(** ** Loops beyond the bind limit *)

Lemma apply_stmts_unfit now j p insts ss db res :
  SOne (Expand p insts) ∈ ss → ¬ fits (Expand p insts) → apply_stmts now j ss db ≠ Ok res.
Proof.
  intros Hin Hfit. revert db res. induction ss as [|s ss IH]; intros db res; [by apply elem_of_nil in Hin|].
  cbn [apply_stmts]. intros ([[db1 a1] m1] & E1 & E)%res_bind_ok.
  apply res_bind_ok in E as ([[db2 a2] m2] & E2 & _).
  apply elem_of_cons in Hin as [<-|Hin]; [|by apply (IH Hin db1 _ E2)].
  cbn [apply_stmt] in E1. destruct (start_placeholder_tx _ _ _ _) as [db' n].
  apply res_bind_ok in E1 as (_ & _ & (db'' & Ec & _)%res_bind_ok).
  unfold fits in Hfit. cbn [change_instances] in Hfit.
  unfold create_steps_tx in Ec. case_bool_decide as Hnil; [subst insts; simpl in Hfit; lia|].
  destruct (Nat.ltb_spec MAX_BIND_PARAMS (cols_per_row * length insts)); [done|lia].
Qed.

Lemma apply_unfit now j plan p insts db res :
  Expand p insts ∈ plan → ¬ fits (Expand p insts) → apply now j plan db ≠ Ok res.
Proof.
  intros Hin Hfit E. unfold apply in E. apply res_bind_ok in E as ([[db' a] m] & E & _).
  rewrite <-(statements_flatten plan) in Hin. apply elem_of_flat_map in Hin as (s & Hs & Hin).
  destruct s as [ns|skips|c]; simpl in Hin.
  - by apply list_elem_of_fmap in Hin as (? & ? & _).
  - by apply list_elem_of_fmap in Hin as (? & ? & _).
  - apply list_elem_of_singleton in Hin as <-. by eapply apply_stmts_unfit.
Qed.

Lemma unfit_expands cs : ¬ Forall fits cs → ∃ p insts, Expand p insts ∈ cs ∧ ¬ fits (Expand p insts).
Proof.
  intros (c & Hc & Hn)%not_Forall_Exists%Exists_exists; [|intros c; unfold fits; apply _].
  destruct c as [| | |p insts| |]; try (destruct Hn; unfold fits; cbn [change_instances length]; rewrite Nat.mul_0_r; apply Nat.le_0_l). eauto.
Qed.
============
**Directions for this task:** The answer is each line from the entries above in which the word "simpl" occurs.

**Written reply:**
  unfold create_steps_tx in Ec. case_bool_decide as Hnil; [subst insts; simpl in Hfit; lia|].
  destruct s as [ns|skips|c]; simpl in Hin.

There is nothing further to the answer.